By that time his competitors were strung out behind him, but Shermer had other concerns. Convinced his support crew was a group of aliens intent on killing him, he refused to accept any nourishment--how easy to poison a banana--and sporadically quizzed his enemies about intimate details of his past, things that only close Earth friends would know.

Competitors have since decided that sleep is important, but they still allot a minimum amount of time to it and to other biological essentials. Klassen will do most of her eating on the bike--mostly energy drinks, plus a few solid foods like pasta and energy bars. She plans to sleep three to four hours a day, going down somewhere around 2 a.m. and rising at dawn.

Advertisement

This still may not be enough to fend off hallucinations. Not long ago, Klassen talked to Muffy Ritz, the second place woman at last year’s RAAM. “She said she saw knickknacks,” Klassen said. “Like someone was having a yard sale along the side of the road.”

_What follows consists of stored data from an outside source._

(* ===== verification/IRContexts.v ===== *)
(** * IRContexts: contexts of [src/context] under the typed executor

    [Context.v] implements the lookups of [IRTyped.v] and satisfies the laws of
    [IRCompileProofs.v].  The executor asks a chain of contexts for a boolean
    parameter, then for a string, then for a number, each up to the root, while a
    typed lookup asks context by context: the laws hold where both find the same
    value ([params_agree]). *)

From Stdlib Require Import Ascii String ZArith Lia.
From stdpp Require Import base list strings gmap fin_maps.
From S2P Require Import Prelude Float64 Types ValueCopy OpenTable Hashmap StructMap Bindings Context ContextProofs IRLookup Ast EvalState TreeEval TreeContext TreeSem TreeEvalProofs TreeContextLaws IRTyped IRCompileProofs.
Local Open Scope run_scope.
Local Open Scope nat_scope.

Section instance.
Context (addr : string → Z).

(** The walk of [cxpr_ir_lookup_cached_scalar] along the parents, without cache. *)
Fixpoint scalar_in_chain (param : bool) (chain : list cxpr_context) (name : string) : run (option float64) :=
  match chain with
  | [] => Done None
  | c :: parents =>
      let* entry := find_entry (store_of param c) name (cxpr_hash_string name) in
      match (if param then None else cxpr_context_get_local_bool c (at_name addr name)), entry with
      | Some b, _ => Done (Some (if b then fone else fzero))
      | None, Some (_, v) => Done (Some v)
      | None, None => scalar_in_chain param parents name
      end
  end.

(** The result of an attached evaluator comes first. *)
Definition lookup_scalar (param : bool) (chain : list cxpr_context) (name : string) : run (option float64) :=
  match chain with
  | [] => Undef
  | c :: _ =>
      match (if param then None else
               match expression_scope c with Some lookup => lookup name | None => None end) with
      | Some (VNum d) => Done (Some d)
      | Some (VBool b) => Done (Some (if b then fone else fzero))
      | Some _ => Done None
      | None => scalar_in_chain param chain name
      end
  end.

Fixpoint cxpr_ir_context_get_prehashed (chain : list cxpr_context) (name : string) : run (option float64) :=
  match chain with
  | [] => Done None
  | c :: parents =>
      match cxpr_context_get_local_bool c (at_name addr name) with
      | Some b => Done (Some (if b then fone else fzero))
      | None =>
          let* '(v, found) :=
            cxpr_hashmap_get_prehashed (ns_map (variables c)) name (cxpr_hash_string name) in
          if (found : bool) then Done (Some v) else cxpr_ir_context_get_prehashed parents name
      end
  end.

#[export] Instance context_ir : IRContext cxpr_context := {
  ctx_param_bool chain name := cxpr_context_get_param_bool chain (at_name addr name);
  ctx_param_string chain name := cxpr_context_get_param_string chain (at_name addr name);
  ctx_scalar := lookup_scalar;
  ctx_prehashed := cxpr_ir_context_get_prehashed
}.
End instance.

(** ** What the lookups find *)

Fixpoint bool_lookup (fs : list full_view) (name : string) : option bool :=
  match fs with
  | [] => None
  | f :: fs => p_bool f.2 !! name <or> bool_lookup fs name
  end.

Fixpoint string_lookup (fs : list full_view) (name : string) : option string :=
  match fs with
  | [] => None
  | f :: fs => p_str f.2 !! name <or> string_lookup fs name
  end.

(** The parameter [LOAD_PARAM] loads. *)
Definition loaded_param (fs : list full_view) (name : string) : option cxpr_value :=
  (VBool <$> bool_lookup fs name) <or> (VString <$> string_lookup fs name) <or>
  (VNum <$> number_lookup fs name).

Definition params_agree (fs : list full_view) : Prop :=
  ∀ name v, chain_param fs name = Some v → loaded_param fs name = Some v.

Lemma param_bool_spec chain fs name :
  Forall2 full_ok chain fs → cxpr_context_get_param_bool chain name = bool_lookup fs (name_str name).
Proof.
  induction 1 as [|c f chain fs [_ [_ [Hb Eb] _ _ _]] _ IH]; simpl; [done|].
  unfold cxpr_bool_map_get. rewrite linear_get_spec, Eb by done.
  by destruct (p_bool f.2 !! name_str name).
Qed.

Lemma param_string_spec chain fs name :
  Forall2 full_ok chain fs → cxpr_context_get_param_string chain name = string_lookup fs (name_str name).
Proof.
  induction 1 as [|c f chain fs [_ [_ _ _ [Hs Es] _]] _ IH]; simpl; [done|].
  unfold cxpr_string_map_get. rewrite linear_get_spec, Es by done.
  by destruct (p_str f.2 !! name_str name).
Qed.

Lemma param_scalar_spec addr chain fs name :
  Forall2 full_ok chain fs → scalar_in_chain addr true chain name = Done (number_lookup fs name).
Proof.
  induction 1 as [|c f chain fs [_ [[es [Hwf Hm]] _ _ _ _]] _ IH]; simpl; [done|].
  pose proof (find_entry_spec name (params c) es Hwf) as Hf. rewrite Hm in Hf.
  destruct (p_num f.2 !! name) as [v|]; [destruct Hf as (slot & -> & _)|rewrite Hf]; [done|exact IH].
Qed.

(** ** The laws *)

Section laws.
Context (addr : string → Z).

Definition chain_loads (chain : list cxpr_context) (vars pars : string → option cxpr_value) : Prop :=
  chain ≠ [] ∧ ∃ fs, Forall2 full_ok chain fs ∧ (∀ name, vars name = chain_lookup fs.*1 name) ∧
    (∀ name, pars name = chain_param fs name) ∧ params_agree fs.

Lemma scalar_of_param chain fs name :
  chain ≠ [] → Forall2 full_ok chain fs → lookup_scalar addr true chain name = Done (number_lookup fs name).
Proof. intros Hn Hc. destruct chain as [|c parents]; [done|]. by apply param_scalar_spec. Qed.

#[refine, export] Instance ir_context_laws :
    IRContextLaws cxpr_context (EvalContext0 := context_eval addr) (IRContext0 := context_ir addr)
      (EvalContextLaws0 := context_laws addr) :=
  { ctx_loads := chain_loads }.
Proof.
  - intros chain vars pars (_ & fs & Hc & Hv & Hp & _). by exists fs.
  - intros chain vars pars name (Hne & fs & Hc & Hv & Hp & Ha). simpl. unfold get_typed_owned.
    destruct (get_typed_chain chain fs (at_name addr name) Hc) as (chain' & -> & Hc').
    destruct (typed_borrowed_defined chain fs (at_name addr name) Hc) as [b ->]. cbn [run_bind].
    eexists _, chain'. split; [done|]. split; [by rewrite fst_paired|]. split; [|by exists fs].
    intros ->. inversion Hc'; subst. by inversion Hc; subst.
  - intros c parents vars pars lookup name v (_ & fs & Hc & Hv & _) Hs Hl. inversion Hc as [|? f ? fs' [[Hscope _] _] _]; subst.
    rewrite Hv. simpl in Hs |- *. unfold scoped_lookup. rewrite <- Hscope, Hs, Hl. done.
  - intros chain vars pars name v (Hne & fs & Hc & _ & Hp & Ha) Hv. rewrite Hp in Hv. apply Ha in Hv.
    simpl. rewrite (param_bool_spec chain fs _ Hc), (param_string_spec chain fs _ Hc). simpl.
    unfold loaded_param in Hv. destruct (bool_lookup fs name); [by injection Hv as <-|].
    destruct (string_lookup fs name); [by injection Hv as <-|]. simpl in Hv.
    destruct (number_lookup fs name) as [d|] eqn:Hd; [|done]. exists d.
    rewrite (scalar_of_param chain fs name Hne Hc), Hd. by injection Hv as <-.
  - intros chain vars pars name d (Hne & fs & Hc & _ & Hp & Ha) Hv. rewrite Hp in Hv. apply Ha in Hv.
    unfold loaded_param in Hv. simpl. rewrite (scalar_of_param chain fs name Hne Hc). f_equal.
    destruct (bool_lookup fs name); [discriminate|]. destruct (string_lookup fs name); [discriminate|].
    simpl in Hv. destruct (number_lookup fs name); [by injection Hv as <-|discriminate].
Defined.
End laws.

Knickknacks are a decided improvement on what really does lurk on the roadside.

“At night in the desert, snakes and tarantulas come up and sit on the side of the road because it’s still warm,” Childs said. “You kind of have to hop your bike over them.” Childs will serve as Klassen’s coach during the RAAM, riding in one of three escort vehicles that will trail her throughout the race.

“Ugh!” Klassen said with a shudder. “I hate snakes.”

Though it’s virtually impossible to predict what will happen in a race that traverses California, Arizona, Colorado, Oklahoma, Arkansas, Tennessee and Georgia, Klassen hopes to log about 300 miles a day and finish the RAAM in between 10 and 11 days.

She would like to wheel into the parking lot of the Savannah Hyatt before Aug. 8. There, her father and her son will be waiting to help her celebrate, not just her finish, but her 36th birthday.

“I want to get there in time to have birthday cake,” she said. “Then I’ll probably sleep.”

All of this raises an obvious question. Even Klassen isn’t entirely sure why she’s doing the RAAM.

“Everybody has their own goals, things they want to do in life,” she said. “Sometimes you’re afraid, so you never reach for them. This is what I’ve picked, but I can’t give you a reason why.”

Advertisement

Klassen smiled.

“Maybe I’ll have a better idea when I’m done.”